Parametrization and convergence of a primal-dual block-coordinate approach to linearly-constrained nonsmooth optimization

TL;DR

This paper analyzes a randomized primal-dual block-coordinate algorithm for linearly-constrained nonsmooth convex optimization, demonstrating its robustness and deriving convergence rates under various conditions, with applications to optimal transport problems.

Contribution

It extends and specializes existing primal-dual algorithms by providing convergence analysis for a robust, inexact proximal gradient method applicable even without strong duality.

Findings

The algorithm converges under broad conditions, including inconsistent linear constraints.

Tight sublinear convergence rates are established for convex and strongly convex cases.

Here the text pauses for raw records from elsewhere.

Lemma place_entries_sync at_ es p :
  pending_truncate_from p = None → pending_persist_log_from p = None →
  (at_ ≤ vlen (log p))%N →
  let p1 := place_entries at_ es p in
  log_sync (log p) (log p1) (pending_truncate_from p1) (pending_persist_log_from p1) ∧
  (at_ + vlen es ≤ vlen (log p1))%N ∧
  (p1 = p ∨ vlen (log p1) = (at_ + vlen es)%N).
Proof.
  revert at_. induction es as [|en es IH]; intros at_ Htr Hfr Hat; simpl.
  { rewrite Htr, Hfr. unfold vlen in *; simpl. split_and!; [done|lia|by left]. }
  destruct (vget (log p) at_) as [old|] eqn:Hg.
  - pose proof (vget_Some_lt _ _ _ Hg) as Hlt. destruct (negb _) eqn:Hne; breflect.
    + erewrite place_entries_append; simpl.
      2: { rewrite vlen_app, vlen_truncate. unfold vlen in *; simpl. lia. }
      2: { by rewrite Hfr. }
      rewrite Hfr, !vlen_app, vlen_truncate. split_and!.
      * done.
      * lia.
      * unfold vlen in *; simpl. lia.
      * unfold vtruncate. rewrite <- app_assoc, take_app_le by (rewrite length_take; unfold vlen in *; lia).
        rewrite take_take. f_equal. lia.
      * exists old, en. split_and!; [done| |done].
        assert (vlen (vtruncate (log p) at_) = at_) as Hv by (rewrite vlen_truncate; lia).
        rewrite vget_app_l by (rewrite vlen_app; unfold vlen in *; simpl; lia).
        rewrite <- Hv at 2. apply vget_snoc.
      * unfold vlen in *; simpl; lia.
      * right. unfold vlen in *; simpl. lia.
    + destruct (IH (at_ + 1)%N Htr Hfr) as (? & Hb & Hc); [lia|].
      split_and!; [done|unfold vlen in *; simpl; lia|].
      destruct Hc as [Hc|Hc]; [by left|right; rewrite Hc; unfold vlen; simpl; lia].
  - apply vget_None in Hg.
    erewrite place_entries_append; simpl.
    2: { rewrite vlen_app. unfold vlen in *; simpl. lia. }
    2: { by rewrite Hfr. }
    rewrite Hfr, Htr, !vlen_app. split; [split|split].
    + done.
    + eexists. by rewrite <- app_assoc.
    + unfold vlen in *. simpl. lia.
    + right. unfold vlen in *. simpl. lia.
Qed.

(** The pending truncation and append of a whole accepted AppendEntries. *)
Lemma truncate_suffix_sync (l : list (LogEntry V)) last p :
  log_sync l (log p) (pending_truncate_from p) (pending_persist_log_from p) →
  (pending_truncate_from p = None ∧ pending_persist_log_from p = None) ∨
    (vlen (log p) ≤ last + 1)%N →
  let p1 := truncate_suffix last p in
  log_sync l (log p1) (pending_truncate_from p1) (pending_persist_log_from p1).
Proof.
  intros Hs Hor. unfold truncate_suffix.
  destruct (_ <? _)%N eqn:Hlt; breflect; simpl; [|done].
  destruct Hor as [[Htr Hfr]|]; [|lia]. rewrite Htr, Hfr in *. simpl in *. by rewrite Hs.
Qed.

Lemma truncate_suffix_shape last p :
  ∃ tr, truncate_suffix last p =
    {| p with log := vtruncate (log p) (last + 1); pending_truncate_from := tr |}.
Proof.
  unfold truncate_suffix. destruct (_ <? _)%N eqn:Hlt; breflect; [by eexists|].
  exists (pending_truncate_from p). rewrite <- mem_truncate_eq. unfold mem_truncate.
  by rewrite (proj2 (N.ltb_ge _ _) Hlt).
Qed.

Lemma advance_follower_commit_shape lc mi p p' :
  advance_follower_commit lc mi p = Some p' →
  ∃ ds la ci b, p' = {| p with pending_decisions := pending_decisions p ++ ds;
    last_applied := la; commit_index := ci; pending_persist_commit_index := b |}.
Proof.
  unfold advance_follower_commit. intros Ha.
  assert (p' = p → ∃ ds la ci b, p' = {| p with pending_decisions := pending_decisions p ++ ds;
    last_applied := la; commit_index := ci; pending_persist_commit_index := b |}) as Hid.
  { intros ->. eexists [], _, _, _. rewrite app_nil_r. done. }
  destruct lc as [lc|], mi as [mi|]; try (injection Ha as <-; eauto).
  destruct (is_none_or _ _); [|injection Ha as <-; eauto].
  apply apply_committed_shape in Ha as (ds & la & -> & _). by exists ds, la, (Some (N.min lc mi)), true.
Qed.
End shapes.

(** ** Replication brings a follower's log in line with the leader's

    [ob] is what an observer sees of an entry: its term and (part of) its
    value. The lists compared are the observed logs. *)
Section replication.
Context {V St U : Type} (ob : LogEntry V → N * U).
Hypothesis ob_term : ∀ en, (ob en).1 = term en.
Implicit Types (l es : list (LogEntry V)) (L : list (N * U)).

(** Log matching between a log and a list: an index with equal terms has
    equal prefixes. *)
Definition matches (l L : list (N * U)) : Prop :=
  ∀ i x y, l !! i = Some x → L !! i = Some y → x.1 = y.1 → take (S i) l = take (S i) L.

Lemma take_matches L k : matches (take k L) L.
Proof.
  intros i x y Hx _ _. rewrite take_take. apply lookup_lt_Some in Hx.
  rewrite length_take in Hx. f_equal. lia.
Qed.

Lemma take_snoc_drop L k x : drop k L = x :: drop (S k) L → take k L ++ [x] = take (S k) L.
Proof.
  intros Hd. assert (L !! k = Some x) as Hk.
  { rewrite <- (Nat.add_0_r k), <- lookup_drop, Hd. done. }
  by rewrite (take_S_r _ _ _ Hk).
Qed.

Lemma map_ob_take n l : ob <$> take n l = take n (ob <$> l).
Proof. apply fmap_take. Qed.

Lemma place_log_matches es : ∀ (k : nat) l L,
  k ≤ length l →
  take k (ob <$> l) = take k L →
  ob <$> es = take (length es) (drop k L) →
  matches (ob <$> l) L →
  let l1 := place_log (N.of_nat k) es l in
  take (k + length es) (ob <$> l1) = take (k + length es) L.
Proof.
  induction es as [|en es IH]; intros k l L Hk Htake Hes Hm; simpl.
  { by rewrite Nat.add_0_r. }
  assert (drop k L = ob en :: drop (S k) L ∧ ob <$> es = take (length es) (drop (S k) L)) as [Hd Hes'].
  { simpl in Hes. destruct (drop k L) as [|y D] eqn:HD; [done|].
    assert (drop (S k) L = D) as HD'.
    { rewrite <- Nat.add_1_r, <- drop_drop. by rewrite HD. }
    rewrite HD'. simpl in Hes. by simplify_eq/=. }
  assert (L !! k = Some (ob en)) as HLk.
  { rewrite <- (Nat.add_0_r k), <- lookup_drop, Hd. done. }
  replace (k + S (length es)) with (S k + length es) by lia.
  replace (N.of_nat k + 1)%N with (N.of_nat (S k)) by lia.
  assert (∀ l', ob <$> l' = take (S k) L →
    take (S k + length es) (ob <$> place_log (N.of_nat (S k)) es l') = take (S k + length es) L) as Hpref.
  { intros l' Hl'. apply IH; [| |done|].
    - assert (length (ob <$> l') = S k) as Hlen.
      { rewrite Hl', length_take. apply lookup_lt_Some in HLk. lia. }
      rewrite length_fmap in Hlen. lia.
    - rewrite Hl', take_take. f_equal. lia.
    - rewrite Hl'. apply take_matches. }
  unfold vget. rewrite Nat2N.id. destruct (l !! k) as [old|] eqn:Hold.
  - destruct (negb _) eqn:Hn; breflect.
    + apply Hpref. unfold vtruncate. rewrite Nat2N.id, fmap_app. simpl.
      rewrite map_ob_take, Htake. by apply take_snoc_drop.
    + apply IH; [| |done|done].
      * apply lookup_lt_Some in Hold. lia.
      * apply (Hm k (ob old) (ob en)); [|done|by rewrite !ob_term].
        by rewrite list_lookup_fmap, Hold.
  - apply lookup_ge_None in Hold. apply Hpref. rewrite fmap_app. simpl.
    rewrite <- (take_ge (ob <$> l) k) by (rewrite length_fmap; lia).
    rewrite Htake. by apply take_snoc_drop.
Qed.

(** The observed log after an accepted AppendEntries that carries the slice
    of [L] from [start_of prev] on, [n] entries past the start: it is the
    corresponding prefix of [L]. *)
Lemma ae_log_spec prev es l L :
  (start_of prev ≤ vlen l)%N →
  take (N.to_nat (start_of prev)) (ob <$> l) = take (N.to_nat (start_of prev)) L →
  ob <$> es = take (length es) (drop (N.to_nat (start_of prev)) L) →
  matches (ob <$> l) L →
  (verified_index prev (vlen es) = None ∧ ae_log prev es l = l) ∨
  (∃ last, verified_index prev (vlen es) = Some last ∧
     (last + 1 = start_of prev + vlen es)%N ∧
     ob <$> ae_log prev es l = take (N.to_nat (start_of prev + vlen es)) L).
Proof.
  intros Hk Htake Hes Hm.
  pose proof (place_log_matches es (N.to_nat (start_of prev)) l L) as Hp. simpl in Hp.
  rewrite N2Nat.id in Hp. unfold vlen in *.
  assert (∀ last, (last + 1 = start_of prev + vlen es)%N →
    ob <$> vtruncate (place_log (start_of prev) es l) (last + 1) =
    take (N.to_nat (start_of prev + vlen es)) L) as Hlast.
  { intros last Hl. unfold vtruncate. rewrite map_ob_take, Hl. unfold vlen.
    replace (N.to_nat (start_of prev + N.of_nat (length es)))
      with (N.to_nat (start_of prev) + length es) by lia.
    apply Hp; [lia|done..]. }
  unfold ae_log. destruct prev as [i|]; simpl in *.
  - right. eexists. split_and!; [done|lia|]. apply Hlast. unfold vlen. lia.
  - destruct (_ =? _)%N eqn:E; breflect.
    + left. split; [done|]. by destruct es.
    + right. eexists. split_and!; [done|lia|]. apply Hlast. unfold vlen. lia.
Qed.
End replication.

Numerical experiments validate the theoretical results on an optimal transport problem.

Abstract

This note is concerned with the problem of minimizing a separable, convex, composite (smooth and nonsmooth) function subject to linear constraints. We study a randomized block-coordinate interpretation of the Chambolle-Pock primal-dual algorithm, based on inexact proximal gradient steps. A specificity of the considered algorithm is its robustness, as it converges even in the absence of strong duality or when the linear program is inconsistent. Using matrix preconditiong, we derive tight sublinear convergence rates with and without duality assumptions and for both the convex and the strongly convex settings. Our developments are extensions and particularizations of original algorithms proposed by Malitsky (2019) and Luke and Malitsky (2018). Numerical experiments are provided for an optimal transport problem of service pricing.